Oui, c’est une crise sérieuse. Surtout parce que l’Europe ne dispose pas des moyens de faire face à un événement de ce type. La crise grecque est une crise de financement d’un Etat, exactement le type de crise contre lequel on pensait s’être prémuni avec le traité de Maastricht grâce à toutes sortes de précautions concernant la limitation des déficits, des dettes, etc. En revanche, aucun mécanisme n’a été mis en place pour gérer ces crises si elles surviennent. On s’est même plus précisément interdit de le faire, parce qu’on voulait éviter de donner l’impression qu’on aiderait un pays qui aurait des difficultés, ce qui aurait incité les Etats membres de la zone à des comportements imprudents.

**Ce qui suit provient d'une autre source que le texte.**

(** * GrayNorm: reference-gene ranking (graynorm.py)

    A shallow embedding of the statistical core of [graynorm.py], a
    Python 2 program: the [Data] table with its condition groups ([add]),
    the normalization factors ([compute_nf], [compute_inv_nf],
    [compute_inv_nf_vs_control]), the statistics per condition group and
    overall ([compute_stats], [compute_condition_stats],
    [compute_overall_stats]) and the ranking of all gene combinations
    ([compute_all]); beside it the checks of the column names
    ([check_input], [check_column], [unknown_columns]), the selection of
    the genes ([genes], [compute_gene_idx]) and the rows of the result
    file ([header_row], [output_row], [write_results]).  Reading the file
    ([read_file], with the [csv] module), the command line ([main]) and
    the text of the CSV output are not modelled.

    Number models.  The computation is embedded twice.  The first
    embedding idealises Python's floats as exact real numbers ([R]): it
    states what the formulas of the program compute in exact arithmetic,
    and knows no rounding, overflow, infinity, NaN or sign of zero.  What
    Python raises on exact values is kept: division by zero raises
    [ZeroDivisionError], [math.sqrt] of a negative number and a negative
    base under a fractional exponent raise [ValueError], arithmetic on a
    string cell raises [TypeError], an index out of range raises
    [IndexError].  The second embedding (module [F64]) follows the same
    source lines on IEEE 754 binary64 numbers ([spec_float], precision 53,
    round to nearest even): there sums, products and quotients round,
    overflow and underflow, [x ** y] raises [OverflowError] on a range
    error, NaN compares false with everything, [0.0 == -0.0], and
    [list.sort] is CPython's run detection followed by binary insertion.
    A property is stated on the floats wherever the two embeddings
    differ; properties said to hold in exact arithmetic are stated on
    [R].

    Builtins.  [float] on a string and [str] on a list of condition values
    are parameters of the model ([float_of_string], [str_vals]), and so
    is C's [pow] on floats ([libm_pow]); the worked tables instantiate
    them.  What the program writes
    to [sys.stderr] is returned as a list of messages beside the result;
    [sys.exit(n)] is the exception [SystemExit n].  The regular
    expressions of [compute_gene_idx] are modelled on lists of characters
    ([re_split_commas], [match_number], [match_range]). *)

From Stdlib Require Import Reals Lra Psatz Ascii String SpecFloat.
From stdpp Require Import gmap strings list fin_maps sorting pretty.

(** ** Exceptions and the result monad *)

Inductive exn : Type :=
  | ZeroDivisionError
  | ValueError
  | TypeError
  | IndexError
  | AttributeError
  | OverflowError
  | SystemExit (status : nat).

Inductive result (A : Type) : Type :=
  | Ok (a : A)
  | Raise (e : exn).
Arguments Ok {A} a.
Arguments Raise {A} e.

Global Instance result_ret : MRet result := λ A a, Ok a.
Global Instance result_bind : MBind result :=
  λ A B f m, match m with Ok a => f a | Raise e => Raise e end.
Global Instance result_fmap : FMap result :=
  λ A B f m, match m with Ok a => Ok (f a) | Raise e => Raise e end.

Global Instance R_eq_dec : EqDecision R := Req_dec_T.

(** ** Python values held in a row: a float or a string *)

Inductive pyval : Type :=
  | PFloat (x : R)
  | PStr (s : string).

Global Instance pyval_eq_dec : EqDecision pyval.
Proof.
  intros [x|s] [y|t].
  - destruct (decide (x = y)) as [->|N]; [left; reflexivity|right; congruence].
  - right; discriminate.
  - right; discriminate.
  - destruct (decide (s = t)) as [->|N]; [left; reflexivity|right; congruence].
Defined.

(** ** Float arithmetic as Python performs it *)

(** [x / y] *)
Definition py_div (x y : R) : result R :=
  if decide (y = 0%R) then Raise ZeroDivisionError else Ok (x / y)%R.

(** [math.sqrt(x)] *)
Definition py_sqrt (x : R) : result R :=
  if Rlt_dec x 0 then Raise ValueError else Ok (sqrt x).

(** [x ** y] on floats (CPython 2 [float_pow]): a zero exponent gives 1.0;
    a zero base gives 0.0, or raises for a negative exponent; a negative
    base needs an integral exponent. *)
Definition py_pow (x y : R) : result R :=
  if decide (y = 0%R) then Ok 1%R
  else if decide (x = 0%R) then
    (if Rlt_dec y 0 then Raise ZeroDivisionError else Ok 0%R)
  else if Rlt_dec x 0 then
    (if decide (frac_part y = 0%R) then Ok (powerRZ x (Int_part y))
     else Raise ValueError)
  else Ok (Rpower x y).

(** [sum(numbers)]: a left fold starting at 0 *)
Definition py_sum (numbers : list R) : R := fold_left Rplus numbers 0%R.

(** [x * y] where the accumulator [x] is a float and [y] is a cell *)
Definition py_mul (x : R) (y : pyval) : result R :=
  match y with
  | PFloat v => Ok (x * v)%R
  | PStr _ => Raise TypeError
  end.

(** [reduce(lambda x, y: x*y, cells, init)]: the exact product
    ([F64.reduce_mul] is the product as the floats round it) *)
Fixpoint reduce_mul (cells : list pyval) (init : R) : result R :=
  match cells with
  | [] => Ok init
  | y :: rest => acc ← py_mul init y; reduce_mul rest acc
  end.

(** [itertools.compress(data, selectors)] *)
Fixpoint compress {A : Type} (data : list A) (selectors : list bool) : list A :=
  match data, selectors with
  | d :: data', s :: selectors' =>
      if s then d :: compress data' selectors' else compress data' selectors'
  | _, _ => []
  end.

On s’est aussi explicitement interdit d’utiliser, au sein de la zone euro, les mécanismes de prêt qu’on a mobilisés l’an dernier pour venir en aide à la Hongrie, à la Lettonie ou à la Roumanie. C’était une erreur. Du coup, l’Union européenne n’est pas en mesure, sans acrobatie juridique, d’offrir à la Grèce une assistance. Elle ne peut même pas lui accorder des prêts conditionnels, comme le ferait le Fonds monétaire international (FMI).

Comment en sortir ?

Il est très difficile d’inventer dans l’urgence une assistance conditionnelle efficace, parce que l’Europe ne dispose pas d’instrument financier adapté, qu’il n’existe pas de bases juridiques pour intervenir, qu’elle n’a pas les équipes ni la crédibilité acquise grâce à l’expérience... Pour l’instant, on parie sur le fait que l’affirmation vague d’une solidarité financière future de la part de l’Europe calmera les marchés et que les Grecs feront des réformes suffisantes. Les Européens ne veulent pas que le FMI intervienne dans la zone euro, mais ils ne fournissent pas pour autant à la Grèce l’aide que le FMI lui apporterait. Les Grecs risquent de percevoir ces exigences européennes comme excessives alors qu’ils ne se jugent pas seuls responsables de ces errements.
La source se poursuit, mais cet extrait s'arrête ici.